Justin Timberlake doesn’t live up to his new leading man status, as he delivers a lame, mediocre performance as Will Salas, a “time-delinquent” who is bent on shaking up a corrupt government. Salas lives with his mother, Rachel (Olivia Wilde) in the ghetto, working to earn a living — literally, he fights the clock to stay alive. Salas is later joined by the billionaire heiress Sylvia Weis (whose daddy owns practically all of Time), played by Amanda Seyfried, who turns against her privileged lifestyle and joins Salas on his mission for justice. It gets really time-keeper-Bonnie-and-Clyde from there.

Salas, a factory worker, happens to save the life of the centennial (code word for “millionaire,”) Henry Hamilton, who is played by the ridiculously gorgeous Matt Bomer. Hamilton is over 100-years-old in “real-time” and has had enough of immortality. He transfers over a century of time to Salas, by way of some fancy wrist action, and commits suicide, “clocking out” after five minutes and plummeting off a bridge.

How is time managed in this futuristic world? Each human is given one year and must earn more time before they “clock out” (In case this ingenious pun has gone over your head, they mean “die”).

Naturally, Salas gets accused of Hamilton’s murder because the “time police” refuse to believe anyone would run from immortality. And so, the hunt for the “stolen” time begins.

In his pursuit for justice, Salas battles the “Time Keepers” (aka, the time po-po), who maintain social order and divide humanity into classes depending on how much time they accumulated and are willing to spend. The rich live in the exclusive Greenwich community, while the poor are blocked off into inescapable ghettos. Want a fancy car? It’ll cost you 58 years and tax. Don’t even ask how much a burger costs. It will make you head over to the nearest McDonald’s and punch the cashier in the throat.

In this dog-eat-dog world, poor people pawn their belongings for a 48-hour currency and use other methods to “buy time” which is then used to purchase goods. Thank God for those “99-second-or-less” stores. Those living in the ghetto, immortalized as their 25-year-old self, attempt to gain seconds of life while the rich capitalize on them. I guess the only upside to this “curse” is a having a sexy corpse.
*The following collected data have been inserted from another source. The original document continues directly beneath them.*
Import DoubleBraceUpdate.
Open Scope N_scope.
Open Scope stdpp_scope.
Set Default Goal Selector "!".

(** ** Messages *)

Record HeldTasksReport := mkHeldTasksReport { hr_HoldId : list N; hr_Tasks : list (TaskID * list N) }.

Record RunnerHello := mkRunnerHello {
  rh_RunnerId : list N;
  rh_Hostname : string;
  rh_Goos : string;
  rh_MaxTasks : nat;
  rh_AllowedRoots : list string;
  rh_AgentBin : string;
  rh_SkillsInjected : bool;
  rh_AgentProfiles : list string;
  rh_Held : HeldTasksReport;
}.

Record DialOrigin := mkDialOrigin {
  do_Link : N;
  do_RecordID : N;
  do_ExpectKey : option (list N);
  do_Via : option (list N);
}.
Definition RunnerLink_DialedIn : N := 0.
Definition TaskKind_Interactive : N := 1.
Definition TaskKind_Stream : N := 2.

(** The readings of the clock one task's handling takes. *)
Record clock := mkClock { ck_bind : Z; ck_unbind : Z; ck_now : Z; ck_wal : Z }.

(** ** Re-adoption *)

Record readopt_acc := mkReadopt { ra_server : Server; ra_accepted : list TaskID; ra_rebind : list string }.

Definition readopt_one (clk : string → clock) (identity : list N) (reportHold : string) (acc : readopt_acc)
    (ht : TaskID * list N) : readopt_acc :=
  let sv := ra_server acc in
  let taskID := EncodeToString ht.1 in
  match Get taskID (sv_tasks sv) with
  | None => acc
  | Some t =>
      if negb (bool_decide (te_Status t = Held)) then acc
      else if negb (bool_decide (te_HoldID t = reportHold)) then acc
      else if negb (bool_decide (te_AssignedTo t = identity)) then acc
      else
        let ck := clk taskID in
        let sv := match GetByIdentity identity (sv_reg sv) with
                  | None => sv
                  | Some e => on_reg (λ r, (BindTask (ck_bind ck) (re_ID e) taskID r).1) sv
                  end in
        let sv := on_board (boardRegisterTask identity taskID ht.2 (te_AgentProfile t) true) sv in
        let session := (te_Kind t =? TaskKind_Interactive) || (te_Kind t =? TaskKind_Stream) in
        match MarkReadopted (ck_now ck) (ck_wal ck) taskID (EncodeToString identity) reportHold session (sv_tasks sv) with
        | (s, Some _) => acc{{ ra_server := sv{{ sv_tasks := s }} }}
        | (s, None) =>
            mkReadopt (sv{{ sv_tasks := s }}) (ra_accepted acc ++ [ht.1])
              (if session then ra_rebind acc ++ [taskID] else ra_rebind acc)
        end
  end.

(** One task of the second loop. *)
Definition fail_unaccepted (clk : string → clock) (identity : list N) (accepted : list string) (s : Store) (t : TaskEntry)
    : Store :=
  if negb (bool_decide (te_Status t = Held)) || negb (bool_decide (te_AssignedTo t = identity)) then s
  else if bool_decide (te_ID t ∈ accepted) then s
  else FailHeld (ck_now (clk (te_ID t))) (ck_wal (clk (te_ID t))) (te_ID t) "not_held_by_runner" s.

Definition readoptHeldTasks (clk : string → clock) (identity : list N) (report : HeldTasksReport) (sv : Server)
    : readopt_acc :=
  if bool_decide (identity = zeroID) then mkReadopt sv [] []
  else
    let out := foldl (readopt_one clk identity (EncodeToString (hr_HoldId report))) (mkReadopt sv [] []) (hr_Tasks report) in
    let s := sv_tasks (ra_server out) in
    out{{ ra_server := (ra_server out){{ sv_tasks :=
      foldl (fail_unaccepted clk identity (EncodeToString <$> ra_accepted out)) s (List_ 0 s) }} }}.

(** ** The hello *)

Definition hello_entry (now : Z) (c : ConnectionID) (key : option (list N)) (origin : option DialOrigin)
    (hello : RunnerHello) : RunnerEntry :=
  {| re_ID := c; re_Identity := rh_RunnerId hello; re_Hostname := rh_Hostname hello; re_GOOS := rh_Goos hello;
     re_AllowedRoots := path_Clean <$> rh_AllowedRoots hello;
     re_MaxTasks := if (rh_MaxTasks hello <? 1)%nat then 1%nat else rh_MaxTasks hello;
     re_AgentBin := rh_AgentBin hello; re_AgentProfiles := rh_AgentProfiles hello;
     re_SkillsInjected := rh_SkillsInjected hello; re_Key := key; re_ActiveTasks := ∅;
     re_ConnectedAt := now; re_LastTaskActivity := now; re_Conn := true;
     re_Link := match origin with Some o => do_Link o | None => RunnerLink_DialedIn end;
     re_LinkRecord := match origin with Some o => do_RecordID o | None => 0 end;
     re_LinkVia := match origin with Some o => default zeroID (do_Via o) | None => zeroID end |}.

(** The origin's record is bound to another key. *)
Definition wrong_record_key (key : option (list N)) (origin : option DialOrigin) : bool :=
  match origin with
  | Some o => match do_ExpectKey o with Some k => negb (bool_decide (k = default [] key)) | None => false end
  | None => false
  end.

Inductive hello_outcome :=
  | HelloRefused
  | HelloRegistered (displaced : ConnectionID) (accepted : list TaskID) (rebind : list string) (declined : bool).

(** [shuttingDown] is the flag the hold sequence sets. *)
Definition handle_hello (now : Z) (clk : string → clock) (shuttingDown : bool) (c : ConnectionID) (key : option (list N))
    (origin : option DialOrigin) (hello : RunnerHello) (sv : Server) : Server * hello_outcome :=
  let entry := hello_entry now c key origin hello in
  if wrong_record_key key origin then (sv, HelloRefused)
  else
    match Add entry (sv_reg sv) with
    | (_, None) => (sv, HelloRefused)
    | (reg, Some displaced) =>
        let sv := sv{{ sv_reg := reg }} in
        if shuttingDown then (sv, HelloRegistered displaced [] [] true)
        else
          let out := readoptHeldTasks clk (rh_RunnerId hello) (rh_Held hello) sv in
          (ra_server out, HelloRegistered displaced (ra_accepted out) (ra_rebind out) false)
    end.

(** ** Reports *)

Definition acceptTaskReport (c : ConnectionID) (taskID : string) (sv : Server) : bool := ownsTask c taskID (sv_reg sv).

Definition handle_accepted (now : Z) (c : ConnectionID) (tid : TaskID) (sv : Server) : Server :=
  if negb (acceptTaskReport c (EncodeToString tid) sv) then sv
  else on_reg (λ r, (NoteTaskActivity now c r).1) sv.

Definition handle_started (c : ConnectionID) (tid : TaskID) (worktreeDir : string) (sv : Server) : Server :=
  if negb (acceptTaskReport c (EncodeToString tid) sv) then sv
  else on_tasks (λ s, (SetWorktreeDir (EncodeToString tid) worktreeDir s).1) sv.

Definition handle_finished (ck : clock) (c : ConnectionID) (tid : TaskID) (exit : Z) (msg : string) (sv : Server) : Server :=
  let taskID := EncodeToString tid in
  if negb (acceptTaskReport c taskID sv) then sv
  else
    let sv := on_tasks (Finish (ck_now ck) (ck_wal ck) taskID exit msg) sv in
    let sv := on_reg (UnbindTask (ck_unbind ck) c taskID) sv in
    on_board (boardRevokeTask (identityOfConn c (sv_reg sv)) taskID) sv.

(** ** The end of a connection *)

Definition fail_and_revoke_one (clk : string → clock) (identity : list N) (sv : Server) (taskID : string) : Server :=
  let sv := on_tasks (MarkFailed (ck_now (clk taskID)) (ck_wal (clk taskID)) taskID "runner_disconnected") sv in
  on_board (boardRevokeTask identity taskID) sv.

Definition failAndRevokeTasksOf (clk : string → clock) (snap : RunnerEntry) (sv : Server) : Server :=
  foldl (fail_and_revoke_one clk (re_Identity snap)) sv (elements (re_ActiveTasks snap)).

(** [Registry.Remove] with its hook. *)
Definition runner_gone (clk : string → clock) (c : ConnectionID) (sv : Server) : Server :=
  let snap := Registry_Get c (sv_reg sv) in
  let sv := on_reg (Registry_Remove c) sv in
  match snap with Some e => failAndRevokeTasksOf clk e sv | None => sv end.

(** ** Opening on a runner *)

(** After the capacity gate, for a task that was created or resumed; [false] is an
    error answer and [reason] what failed.  [runner] is the entry the candidates were
    computed from, which may be old, and the answer of [BindTask] is not looked at.
    The body flag of [en] covers the streams and the checks of the request. *)
Definition open_on_runner (en : send_env) (ck : clock) (runner : RunnerEntry) (taskID resolved : string)
    (resumeConversation detached : bool) (reason : string) (sv : Server) : Server * bool :=
  let sv := on_tasks (Assign (se_assign en) (se_wal en) taskID (re_Identity runner) "" (re_SkillsInjected runner)) sv in
  let sv := on_reg (λ r, (BindTask (se_bind en) (re_ID runner) taskID r).1) sv in
  let finishWithError sv :=
    let sv := on_tasks (Finish (ck_now ck) (ck_wal ck) taskID (-1) ("server: " +:+ reason)) sv in
    let sv := on_reg (UnbindTask (se_unbind en) (re_ID runner) taskID) sv in
    on_board (boardRevokeTask (re_Identity runner) taskID) sv in
  match se_ticket en with
  | None => (finishWithError sv, false)
  | Some ticket =>
      let sv := on_board (boardRegisterTask (re_Identity runner) taskID ticket resolved resumeConversation) sv in
      if negb (se_body en) then (finishWithError sv, false)
      else if negb (re_Conn runner) then (finishWithError sv, false)
      else if negb (se_send en) then (finishWithError sv, false)
      else
        let sv := send_message (SentOpenExec (re_ID runner) taskID ticket) sv in
        (if detached then on_tasks (λ s, (SetDetached (ck_now ck) taskID s).1) sv else sv, true)
  end.

(** ** What a store operation leaves live *)

Definition live (t : TaskEntry) : Prop := te_Status t = Running ∨ te_Status t = Detached.
#[export] Instance live_dec t : Decision (live t).
Proof. unfold live. apply _. Defined.

(** The entry [m'] of [id] afterwards, from the one before: its id is kept and it is
    live only if it was. *)
Definition kept (id : string) (m : option TaskEntry) (m' : TaskEntry) : Prop :=
  (∃ m0, m = Some m0 ∧ te_ID m' = te_ID m0 ∧ (live m' → live m0)) ∨ te_ID m' = id ∧ ¬ live m'.
Definition touched (s s' : Store) : Prop := ∀ id m', st_tasks s' !! id = Some m' → kept id (st_tasks s !! id) m'.

Section touched_laws.
Implicit Types (s : Store).

#[export] Instance touched_po : PreOrder touched.
Proof.
  split.
  - intros s id m' Hm. left. by exists m'.
  - intros s1 s2 s3 H1 H2 id m3 H3. destruct (H2 id m3 H3) as [(m2 & E2 & I2 & L2)|?]; [|by right].
    destruct (H1 id m2 E2) as [(m1 & E1 & I1 & L1)|[I1 L1]]; [left; exists m1|right]; naive_solver congruence.
Qed.

Lemma touched_tasks s s' : st_tasks s' = st_tasks s → touched s s'.
Proof. intros E id m' Hm. rewrite E in Hm. left. by exists m'. Qed.

Lemma touched_sub s s' : (∀ id m', st_tasks s' !! id = Some m' → st_tasks s !! id = Some m') → touched s s'.
Proof. intros E id m' Hm%E. left. by exists m'. Qed.

Lemma touched_wal s s' tw ev : touched s s' → touched s (wal_write tw ev s').
Proof. intros H. etrans; [exact H|]. apply touched_tasks, wal_write_tasks. Qed.

Lemma touched_call s s' h : touched s s' → touched s (call h s').
Proof. intros H. etrans; [exact H|]. by apply touched_tasks. Qed.

Lemma touched_put s id m m' :
  st_tasks s !! id = Some m → te_ID m' = te_ID m → (live m' → live m) → touched s (put id m' s).
Proof.
  intros Hm Hid Hl j x Hx. rewrite put_lookup in Hx. case_decide as Hj; [|left; by exists x].
  subst j. apply (inj Some) in Hx as <-. left. by exists m.
Qed.

Lemma touched_new s id m' : te_ID m' = id → ¬ live m' → touched s (put id m' s).
Proof.
  intros Hid Hl j x Hx. rewrite put_lookup in Hx. case_decide as Hj; [|left; by exists x].
  subst j. apply (inj Some) in Hx as <-. by right.
Qed.

(** The operations other than the two that start a task on a runner. *)
Definition quiet (o : op) : bool :=
  match o with OpAssign _ _ _ _ _ _ | OpMarkReadopted _ _ _ _ _ _ => false | _ => true end.

Local Ltac dead := let H := fresh in intros [H|H]; discriminate H.
Local Ltac touch :=
  repeat (apply touched_call || apply touched_wal); first [reflexivity|eapply touched_put; [eassumption|done|first [done|dead]]].

Lemma Finish_touched now tw id exit msg s : touched s (Finish now tw id exit msg s).
Proof.
  unfold Finish. destruct (st_tasks s !! id) as [e|] eqn:E; [|done].
  destruct (te_Status e) eqn:Es; try done; destruct (exit =? 0)%Z; touch.
Qed.

Lemma MarkFailed_touched now tw id reason s : touched s (MarkFailed now tw id reason s).
Proof. unfold MarkFailed. destruct (st_tasks s !! id) as [e|] eqn:E; [|done]. destruct (te_Status e) eqn:Es; try done; touch. Qed.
Basically, the entire movie is one giant metaphor for how humanity wastes their time in the pursuit of money and power — which never seems to work out well for most of us (ahem, all 99 percent of “us”). Salas attempts to fight this unjust system (as best as any boy-band member could) and create a world where “no one should be immortal if even one person has to die.”

The movie was watchable — once you get past the N’SYNC jokes and clichéd time references. I was totally captivated by Seyfried’s ability to run throughout the entire movie in “stripper heels.”

I’d like to tell you more, but it looks like I’m out of time.